REQUIRED WORK: For the word "that", return each line of the data in which it occurs.
┌──
(** * Temporal market window resolver of the Polymarket quotation logger

    A shallow embedding of the slug codec and window resolver of
    [cotationsLogger/polymarket_logger.js] ([parseSlug],
    [generateExpectedSlug], [isActiveMarket]) together with the decoders
    of the earlier generations of the script
    ([cotationsScrapper/polymarket_logger.js] and the two stand-alone
    scripts), the boundary function and the containment test of the
    first generation ([getActiveBougie], [isActiveMarket]), the encoder
    of the Scrapper generation, the chain of tests by which
    [refreshMarkets] attributes a slug to an asset and the rule by which
    it replaces an entry of [MARKETS], and the CSV writer [flushToCSV].

    Conventions
    - a JavaScript [Date] is its time value: [Some t] with [t] milliseconds
      since the Unix epoch, or [None] for an Invalid Date;
    - numbers are exact integers ([Z]); the source's doubles agree with them
      for every digit string below 2^53;
    - what the script takes from its runtime and not from its own text is
      gathered in the record [Runtime]: the time zone database entry for
      America/New_York (taken to switch between EST and EDT), the hour
      cycle chosen by [hour12: false], the local time zone of the host
      process, and the engine's fallback for date strings that are not in
      the ISO format; general statements hold for every such runtime,
      concrete evaluations use [nodeUTC], a Node.js process on a UTC host
      with the United States rule in force since 2007;
    - [toLocaleString('en-US', ...)] prints the hour on the 12-hour dial
      (12, 1, ..., 11) followed by AM or PM;
    - the files written by [flushToCSV] are kept per asset and writes are
      taken to succeed; a spot price is printed by an uninterpreted
      [toFixed];
    - console output ([DEBUG_MODE]) is left out. *)

From Stdlib Require Import ZArith Lia List Bool Ascii String DecimalString
                           DecimalPos.
Import ListNotations.
Open Scope Z_scope.

(** ** ECMAScript time values *)

Module ES.

Definition msPerSecond : Z := 1000.
Definition msPerMinute : Z := 60000.
Definition msPerHour : Z := 3600000.
Definition msPerDay : Z := 86400000.

(** [Date] objects: [None] is the Invalid Date. *)
Definition Date := option Z.

Definition maxTime : Z := 8640000000000000.

Definition TimeClip (t : Z) : Date :=
  if Z.abs t <=? maxTime then Some t else None.

Definition Day (t : Z) : Z := t / msPerDay.
Definition HourFromTime (t : Z) : Z := (t / msPerHour) mod 24.
Definition MinFromTime (t : Z) : Z := (t / msPerMinute) mod 60.
Definition SecFromTime (t : Z) : Z := (t / msPerSecond) mod 60.
Definition msFromTime (t : Z) : Z := t mod msPerSecond.
(** 0 is Sunday. *)
Definition WeekDay (t : Z) : Z := (Day t + 4) mod 7.

(** Day number of the first day of month [m] (1 to 12) of year [y] plus
    [d - 1], in the proleptic Gregorian calendar. *)
Definition daysFromCivil (y m d : Z) : Z :=
  let y' := if m <=? 2 then y - 1 else y in
  let era := y' / 400 in
  let yoe := y' - era * 400 in
  let mp := if m <=? 2 then m + 9 else m - 3 in
  let doy := (153 * mp + 2) / 5 + d - 1 in
  let doe := yoe * 365 + yoe / 4 - yoe / 100 + doy in
  era * 146097 + doe - 719468.

(** Calendar date (year, month 1 to 12, day of month) of a day number. *)
Definition civilFromDays (z : Z) : Z * Z * Z :=
  let z' := z + 719468 in
  let era := z' / 146097 in
  let doe := z' - era * 146097 in
  let yoe := (doe - doe / 1460 + doe / 36524 - doe / 146096) / 365 in
  let doy := doe - (365 * yoe + yoe / 4 - yoe / 100) in
  let mp := (5 * doy + 2) / 153 in
  let d := doy - (153 * mp + 2) / 5 + 1 in
  let m := if mp <? 10 then mp + 3 else mp - 9 in
  let y := yoe + era * 400 in
  ((if m <=? 2 then y + 1 else y), m, d).

Definition YearFromTime (t : Z) : Z := fst (fst (civilFromDays (Day t))).
(** [MonthFromTime] is zero based, as in the language. *)
Definition MonthFromTime (t : Z) : Z := snd (fst (civilFromDays (Day t))) - 1.
Definition DateFromTime (t : Z) : Z := snd (civilFromDays (Day t)).

(** [MakeDay year month date] with a zero-based [month] that may lie outside
    0..11 and a [date] that may lie outside the month. *)
Definition MakeDay (year month date : Z) : Z :=
  daysFromCivil (year + month / 12) (month mod 12 + 1) 1 + date - 1.

Definition MakeTime (h mi s ms : Z) : Z :=
  h * msPerHour + mi * msPerMinute + s * msPerSecond + ms.

Definition MakeDate (day time : Z) : Z := day * msPerDay + time.

(** Years 0..99 given to a [Date] constructor mean 1900..1999. *)
Definition fullYear (y : Z) : Z :=
  if (0 <=? y) && (y <=? 99) then 1900 + y else y.

(** [Date.UTC(y, m, d, h, mi, 0, 0)]. *)
Definition DateUTC (y m d h mi : Z) : Date :=
  TimeClip (MakeDate (MakeDay (fullYear y) m d) (MakeTime h mi 0 0)).

End ES.

(** ** Strings, numerals and the regular expressions of the slug grammars *)

Module Text.

Local Open Scope string_scope.

Definition isDigit (c : ascii) : bool :=
  let n := nat_of_ascii c in (48 <=? n)%nat && (n <=? 57)%nat.

Definition isLower (c : ascii) : bool :=
  let n := nat_of_ascii c in (97 <=? n)%nat && (n <=? 122)%nat.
└──
YOUR RESPONSE:
      process, and the engine's fallback for date strings that are not in
(** [MakeDay year month date] with a zero-based [month] that may lie outside
    0..11 and a [date] that may lie outside the month. *)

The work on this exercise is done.